#### WORK ITEM:
Of all the lines below, output only those starting at the one with "pose proof (Z.mod_pos_bound" and ending at the one with "destruct (magnitude_spec b Hb Hbne)", both ends included, exactly as written.

#### EXCERPTED RECORDS:
*** Block opens ***
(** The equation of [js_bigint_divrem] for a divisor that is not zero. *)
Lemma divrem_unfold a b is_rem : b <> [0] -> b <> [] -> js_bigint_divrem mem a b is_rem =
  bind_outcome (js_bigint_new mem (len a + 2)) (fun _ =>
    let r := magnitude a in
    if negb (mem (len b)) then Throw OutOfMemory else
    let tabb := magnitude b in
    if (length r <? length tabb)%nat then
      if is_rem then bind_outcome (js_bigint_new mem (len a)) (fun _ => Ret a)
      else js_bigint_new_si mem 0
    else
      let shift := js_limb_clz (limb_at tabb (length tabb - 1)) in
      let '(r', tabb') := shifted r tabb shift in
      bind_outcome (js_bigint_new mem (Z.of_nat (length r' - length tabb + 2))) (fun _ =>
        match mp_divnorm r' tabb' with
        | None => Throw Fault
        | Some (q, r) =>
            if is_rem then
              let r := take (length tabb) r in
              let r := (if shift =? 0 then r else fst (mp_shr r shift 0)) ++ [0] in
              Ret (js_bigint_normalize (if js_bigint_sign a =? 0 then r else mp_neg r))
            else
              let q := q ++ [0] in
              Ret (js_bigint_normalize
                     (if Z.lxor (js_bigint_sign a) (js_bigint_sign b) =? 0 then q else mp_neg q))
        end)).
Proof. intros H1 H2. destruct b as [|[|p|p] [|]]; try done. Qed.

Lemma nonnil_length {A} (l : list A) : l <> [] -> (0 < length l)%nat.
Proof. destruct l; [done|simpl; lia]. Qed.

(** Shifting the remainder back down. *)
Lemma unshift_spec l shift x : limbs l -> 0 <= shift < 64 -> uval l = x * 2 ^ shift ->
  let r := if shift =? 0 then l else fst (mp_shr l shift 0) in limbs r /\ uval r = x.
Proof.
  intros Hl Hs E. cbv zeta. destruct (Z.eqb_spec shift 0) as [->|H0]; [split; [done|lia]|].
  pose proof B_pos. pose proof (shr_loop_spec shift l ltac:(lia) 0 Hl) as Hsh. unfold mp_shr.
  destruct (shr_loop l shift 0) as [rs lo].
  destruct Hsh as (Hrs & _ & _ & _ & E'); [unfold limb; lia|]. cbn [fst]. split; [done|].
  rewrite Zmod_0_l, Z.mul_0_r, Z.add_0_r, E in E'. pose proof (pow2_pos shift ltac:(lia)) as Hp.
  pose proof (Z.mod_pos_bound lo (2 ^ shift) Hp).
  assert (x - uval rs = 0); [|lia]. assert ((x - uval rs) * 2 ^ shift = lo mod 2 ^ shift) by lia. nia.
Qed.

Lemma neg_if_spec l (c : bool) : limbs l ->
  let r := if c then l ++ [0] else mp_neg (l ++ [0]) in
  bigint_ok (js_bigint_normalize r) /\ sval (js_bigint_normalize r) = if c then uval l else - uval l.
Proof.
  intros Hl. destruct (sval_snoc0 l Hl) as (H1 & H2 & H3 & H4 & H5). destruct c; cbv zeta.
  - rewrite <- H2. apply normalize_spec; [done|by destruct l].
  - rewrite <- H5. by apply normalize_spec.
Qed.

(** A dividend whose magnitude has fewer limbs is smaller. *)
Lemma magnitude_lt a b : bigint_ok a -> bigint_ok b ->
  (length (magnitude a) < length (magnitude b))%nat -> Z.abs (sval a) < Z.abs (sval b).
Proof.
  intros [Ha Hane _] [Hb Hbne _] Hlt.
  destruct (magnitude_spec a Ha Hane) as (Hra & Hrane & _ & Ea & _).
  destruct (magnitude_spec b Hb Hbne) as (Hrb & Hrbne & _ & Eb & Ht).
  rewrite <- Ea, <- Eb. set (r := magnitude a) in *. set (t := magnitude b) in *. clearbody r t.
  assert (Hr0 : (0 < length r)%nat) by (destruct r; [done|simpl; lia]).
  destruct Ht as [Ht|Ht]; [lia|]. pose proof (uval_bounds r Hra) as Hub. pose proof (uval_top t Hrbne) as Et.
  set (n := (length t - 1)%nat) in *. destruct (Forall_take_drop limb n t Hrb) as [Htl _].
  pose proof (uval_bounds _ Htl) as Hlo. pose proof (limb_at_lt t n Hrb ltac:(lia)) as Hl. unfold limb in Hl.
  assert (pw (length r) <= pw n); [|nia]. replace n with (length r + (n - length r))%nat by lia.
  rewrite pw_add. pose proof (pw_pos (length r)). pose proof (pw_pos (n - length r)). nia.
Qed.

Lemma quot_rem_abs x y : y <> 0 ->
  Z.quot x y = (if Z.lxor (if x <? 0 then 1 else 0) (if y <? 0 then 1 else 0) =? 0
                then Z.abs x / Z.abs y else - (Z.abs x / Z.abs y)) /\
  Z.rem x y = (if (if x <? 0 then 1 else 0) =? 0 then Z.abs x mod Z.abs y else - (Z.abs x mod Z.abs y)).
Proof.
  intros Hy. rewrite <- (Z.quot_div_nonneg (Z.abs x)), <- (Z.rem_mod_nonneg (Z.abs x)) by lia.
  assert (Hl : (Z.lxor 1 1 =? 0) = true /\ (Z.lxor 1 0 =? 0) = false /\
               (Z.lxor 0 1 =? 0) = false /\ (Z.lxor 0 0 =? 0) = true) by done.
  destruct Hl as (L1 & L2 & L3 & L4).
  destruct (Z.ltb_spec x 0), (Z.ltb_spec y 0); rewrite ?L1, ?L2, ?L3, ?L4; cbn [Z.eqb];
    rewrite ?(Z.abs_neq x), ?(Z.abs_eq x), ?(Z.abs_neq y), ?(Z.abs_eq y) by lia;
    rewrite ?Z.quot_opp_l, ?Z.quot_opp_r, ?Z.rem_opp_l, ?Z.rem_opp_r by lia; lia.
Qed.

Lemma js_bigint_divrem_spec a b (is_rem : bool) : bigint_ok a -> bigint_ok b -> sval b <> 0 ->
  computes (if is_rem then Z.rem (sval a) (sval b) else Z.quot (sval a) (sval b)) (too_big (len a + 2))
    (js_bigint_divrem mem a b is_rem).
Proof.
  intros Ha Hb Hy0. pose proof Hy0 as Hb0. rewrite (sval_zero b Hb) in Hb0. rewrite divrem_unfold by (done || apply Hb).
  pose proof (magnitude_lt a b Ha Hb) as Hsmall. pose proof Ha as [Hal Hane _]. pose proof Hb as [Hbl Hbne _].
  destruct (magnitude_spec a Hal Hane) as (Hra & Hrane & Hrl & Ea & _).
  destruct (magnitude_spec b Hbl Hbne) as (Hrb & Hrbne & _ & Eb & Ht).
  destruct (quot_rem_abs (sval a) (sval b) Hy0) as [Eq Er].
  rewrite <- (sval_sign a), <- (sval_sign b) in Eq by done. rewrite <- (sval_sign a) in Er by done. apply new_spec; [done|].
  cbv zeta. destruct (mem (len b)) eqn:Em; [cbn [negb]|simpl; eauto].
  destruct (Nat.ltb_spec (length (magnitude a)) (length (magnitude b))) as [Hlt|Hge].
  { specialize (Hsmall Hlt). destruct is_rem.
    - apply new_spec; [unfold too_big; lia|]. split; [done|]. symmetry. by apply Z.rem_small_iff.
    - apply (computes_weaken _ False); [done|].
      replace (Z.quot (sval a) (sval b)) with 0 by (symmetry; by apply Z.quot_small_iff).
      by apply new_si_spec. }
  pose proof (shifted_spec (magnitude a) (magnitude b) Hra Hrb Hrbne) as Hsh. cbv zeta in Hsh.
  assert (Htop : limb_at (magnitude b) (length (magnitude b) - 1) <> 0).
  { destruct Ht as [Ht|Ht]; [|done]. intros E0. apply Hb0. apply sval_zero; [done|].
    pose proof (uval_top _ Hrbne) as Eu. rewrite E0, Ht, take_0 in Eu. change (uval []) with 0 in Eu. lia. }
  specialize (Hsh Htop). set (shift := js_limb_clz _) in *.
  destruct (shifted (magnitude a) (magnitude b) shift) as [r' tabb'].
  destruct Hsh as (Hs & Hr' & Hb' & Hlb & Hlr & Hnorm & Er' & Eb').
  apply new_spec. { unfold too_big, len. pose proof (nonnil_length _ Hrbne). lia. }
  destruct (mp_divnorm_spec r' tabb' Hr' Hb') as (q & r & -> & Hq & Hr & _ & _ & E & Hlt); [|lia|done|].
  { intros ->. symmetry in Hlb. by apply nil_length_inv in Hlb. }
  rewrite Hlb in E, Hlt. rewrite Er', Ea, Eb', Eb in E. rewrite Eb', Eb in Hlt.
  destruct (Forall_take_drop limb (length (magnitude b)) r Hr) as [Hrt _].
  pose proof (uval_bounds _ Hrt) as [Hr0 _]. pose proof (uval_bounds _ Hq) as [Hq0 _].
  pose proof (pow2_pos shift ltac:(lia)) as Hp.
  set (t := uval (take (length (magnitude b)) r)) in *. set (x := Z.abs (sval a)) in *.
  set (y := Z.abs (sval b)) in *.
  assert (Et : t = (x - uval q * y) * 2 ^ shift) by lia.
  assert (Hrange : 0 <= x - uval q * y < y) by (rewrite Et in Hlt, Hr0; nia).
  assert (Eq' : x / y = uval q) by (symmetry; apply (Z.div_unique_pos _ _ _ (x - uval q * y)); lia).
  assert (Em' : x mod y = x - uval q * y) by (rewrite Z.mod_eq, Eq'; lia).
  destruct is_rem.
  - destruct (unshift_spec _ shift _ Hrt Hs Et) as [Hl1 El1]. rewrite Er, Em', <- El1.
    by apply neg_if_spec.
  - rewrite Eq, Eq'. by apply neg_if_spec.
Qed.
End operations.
*** Block closes ***
#### OUTPUT OF THE TASK:
  pose proof (Z.mod_pos_bound lo (2 ^ shift) Hp).
  assert (x - uval rs = 0); [|lia]. assert ((x - uval rs) * 2 ^ shift = lo mod 2 ^ shift) by lia. nia.
Qed.

Lemma neg_if_spec l (c : bool) : limbs l ->
  let r := if c then l ++ [0] else mp_neg (l ++ [0]) in
  bigint_ok (js_bigint_normalize r) /\ sval (js_bigint_normalize r) = if c then uval l else - uval l.
Proof.
  intros Hl. destruct (sval_snoc0 l Hl) as (H1 & H2 & H3 & H4 & H5). destruct c; cbv zeta.
  - rewrite <- H2. apply normalize_spec; [done|by destruct l].
  - rewrite <- H5. by apply normalize_spec.
Qed.

(** A dividend whose magnitude has fewer limbs is smaller. *)
Lemma magnitude_lt a b : bigint_ok a -> bigint_ok b ->
  (length (magnitude a) < length (magnitude b))%nat -> Z.abs (sval a) < Z.abs (sval b).
Proof.
  intros [Ha Hane _] [Hb Hbne _] Hlt.
  destruct (magnitude_spec a Ha Hane) as (Hra & Hrane & _ & Ea & _).
  destruct (magnitude_spec b Hb Hbne) as (Hrb & Hrbne & _ & Eb & Ht).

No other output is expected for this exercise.